Enfin, seuls 2 % des crédits sont dédiés à la « gestion des crises et des aléas de production ». L'action 12 n'est en effet dotée que de 45,3 millions d'euros d'AE. Ils sont notamment consacrés à l'assurance récolte (33,3 millions d'euros en AE=CP), à la dotation du fonds d'allègement des charges (FAC), pour 8 millions d'euros en AE=CP, et au mécanisme « Agridiff » pour les agriculteurs en difficulté (4 millions d'euros en AE).

b) Les dépenses fiscales

Pour l'année 2011, le montant total des dépenses fiscales rattachées au programme 154 est d' au moins deux milliards d'euros , y compris les dépenses sur impôts locaux prises en charge par l'Etat, soit un montant identique aux crédits proposés par le présent projet de loi de finances pour 2011.

Les principales dépenses fiscales du programme 154 concernent (les montants indiqués représentent le coût annuel de la mesure) :

- la lutte contre le réchauffement climatique, l'amélioration de la sécurité énergétique et le développement économique des filières agricoles, à travers le taux réduit de taxe intérieure de consommation applicable au fuel domestique utilisé comme carburant , d'un coût estimé à 1,1 milliard d'euros, et l' exonération partielle de taxe intérieure de consommation sur les produits énergétiques, qu'il s'agisse du gaz naturel ( TICGN ) ou des produits pétroliers ( TIPP ), pour un montant de 200 millions d'euros. Un dispositif complexe encourage en outre le développement des biocarburants ;

- l' installation des jeunes agriculteurs , dans la mesure où le renouvellement des générations d'agriculteurs demeure une priorité du Gouvernement. Ces mesures, mises en oeuvre pendant les cinq premières années d'activités, période où la fragilité des structures est la plus grande consistent en une diminution du bénéfice imposable (abattement de 50 % sur les bénéfices pendant les soixante premiers mois d'activité, pour 60 millions d'euros), une réduction de la taxe foncière sur les propriétés non bâties et un abaissement des droits d'enregistrement en cas d'acquisition d'immeubles ruraux ;

- le soutien à l'investissement et à l'épargne en agriculture, avec la déduction pour investissement (DPI) , qui s'élève à 160 millions d'euros, et la déduction pour aléa (DPA) , de 60 millions d'euros, qui vise pour sa part à inciter les agriculteurs à constituer une épargne de précaution.
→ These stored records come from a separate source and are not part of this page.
(** C1. [apply] returns a Set for each of the five variants, whatever the
    state: [Add] the union with the value (the same Set when it is already
    a member), [Remove] the difference (the same Set when it is absent),
    [Clear] the empty Set, [AddAll] the union with the values, [ReplaceAll]
    the values without duplicates, the same from every state.  The values
    of the operation are primitive: those an Immutable.js Set takes for
    the same member when they are equal. *)
Theorem apply_five_variants (set : ISet) (o : LiveSetOp.t) :
  Forall (fun v => primitive v = true) (op_values o) ->
  exists set',
    apply set (op_value o) = Some set' /\
    match o with
    | LiveSetOp.Add v =>
        (forall x, x ∈ set' <-> x ∈ set \/ x = v) /\ (v ∈ set -> set' = set)
    | LiveSetOp.Remove v =>
        (forall x, x ∈ set' <-> x ∈ set /\ x <> v) /\ (v ∉ set -> set' = set)
    | LiveSetOp.Clear => set' = ∅
    | LiveSetOp.AddAll vs => forall x, x ∈ set' <-> x ∈ set \/ x ∈ vs
    | LiveSetOp.ReplaceAll vs =>
        (forall x, x ∈ set' <-> x ∈ vs) /\
        elements set' ≡ₚ remove_dups vs /\
        (forall set0, apply set0 (op_value o) = Some set')
    end.
Proof.
  intros _. exists (denote set o). split; [apply apply_op_value|].
  destruct o as [v|v| |vs|vs]; simpl.
  - split.
    + intros x. rewrite elem_of_union, elem_of_singleton. reflexivity.
    + intros Hv. apply set_eq. intros x.
      rewrite elem_of_union, elem_of_singleton.
      split; [intros [Hx| ->]; assumption|auto].
  - split.
    + intros x. rewrite elem_of_difference, elem_of_singleton. reflexivity.
    + intros Hv. apply set_eq. intros x.
      rewrite elem_of_difference, elem_of_singleton.
      split; [intros [Hx _]; assumption|].
      intros Hx. split; [assumption|]. intros ->. contradiction.
  - reflexivity.
  - set_solver.
  - split; [set_solver|]. split.
    + apply NoDup_Permutation;
        [apply NoDup_elements | apply NoDup_remove_dups |].
      intros x. rewrite elem_of_elements, elem_of_list_to_set, elem_of_remove_dups.
      reflexivity.
    + intros set0. apply (apply_op_value set0 (LiveSetOp.ReplaceAll vs)).
Qed.

(** ** The reducer and [dispatch] *)

Section store_properties.
Variable cfg : config.
#[local] Abbreviation key := (cfg_key cfg).
#[local] Abbreviation typeMatcher := (cfg_typeMatcher cfg).
#[local] Abbreviation updatesChan := (cfg_updatesChan cfg).

Lemma has_tag_unique (t t' : string) (v : jsval) :
  has_tag t v = true -> t <> t' -> has_tag t' v = false.
Proof.
  rewrite !has_tag_eq. destruct (prop "_tag" v); try discriminate.
  intros ->%String.eqb_eq N. apply String.eqb_neq. exact N.
Qed.

Lemma isFanOut_eq (v : jsval) :
  isFanOut cfg v = has_tag "FanOut" v && isOp cfg (prop "value" v).
Proof. apply fan_shape. Qed.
Contrairement à la DPI, dispositif très apprécié des agriculteurs puisque 50 000 environ l'utilisent, la DPA demeure encore sous utilisée. Afin de la rendre plus attractive, ce dispositif a fait l'objet de plusieurs modifications depuis sa création, notamment dans le cadre de la loi de finances pour 2010 avec la réintroduction de l'aléa économique ;

- les allègements de charges fiscales liés aux caractéristiques de l'activité agricole. Ainsi les terres agricoles sont totalement exonérées des parts régionale et départementale de la taxe foncière sur les propriétés non bâties et bénéficient d'une exonération de 20 % de la part communale de cette taxe depuis 2006 (étant précisé que cette exonération bénéficie intégralement au fermier quand les terres sont louées par bail). Un crédit d'impôt en faveur de l'agriculture biologique a été créé en 2006 (coût de 33 millions d'euros) et le présent projet loi de finances pour 2011 propose de le reconduire. Enfin, les dépenses engagées par les agriculteurs dont la présence quotidienne est nécessaire sur l'exploitation, afin d'assurer leur remplacement par un tiers durant une période de congé donne lieu à un crédit d'impôt spécifique ; reconduit pour une année par la loi de finances pour 2010, l'avenir de ce dispositif reste incertain Une mission d'évaluation de la mesure a été confiée au Conseil général de l'alimentation, de l'agriculture et des espaces ruraux et devra éclairer le Gouvernement sur la possible demande de prorogation de ce crédit d'impôt, dans le respect des règles nationales et européennes. Un amendement pourrait donc être déposé dans ce sens lors de l'examen du présent PLF ;

- les dépenses fiscales qui procèdent de l'aménagement du territoire. Pour soutenir l'emploi en milieu rural, les groupements d'employeurs peuvent ainsi constituer des provisions défiscalisées afin de couvrir leur responsabilité solidaire pour le paiement de dettes salariales . De même, dans la mesure où les activités équestres (préparation et d'entraînement des équidés domestiques en vue de leur exploitation, à l'exclusion des activités du spectacle) contribuent à l'aménagement des territoires ruraux, le caractère agricole de ces activités a été reconnu sur un plan fiscal. Les exploitants tirant des revenus de ces activités sont donc imposés dans la catégorie des bénéfices agricoles et bénéficient à ce titre d'une exonération de taxe foncière. Enfin, un taux réduit de TVA est applicable à certains produits phytosanitaires et engrais (60 millions d'euros).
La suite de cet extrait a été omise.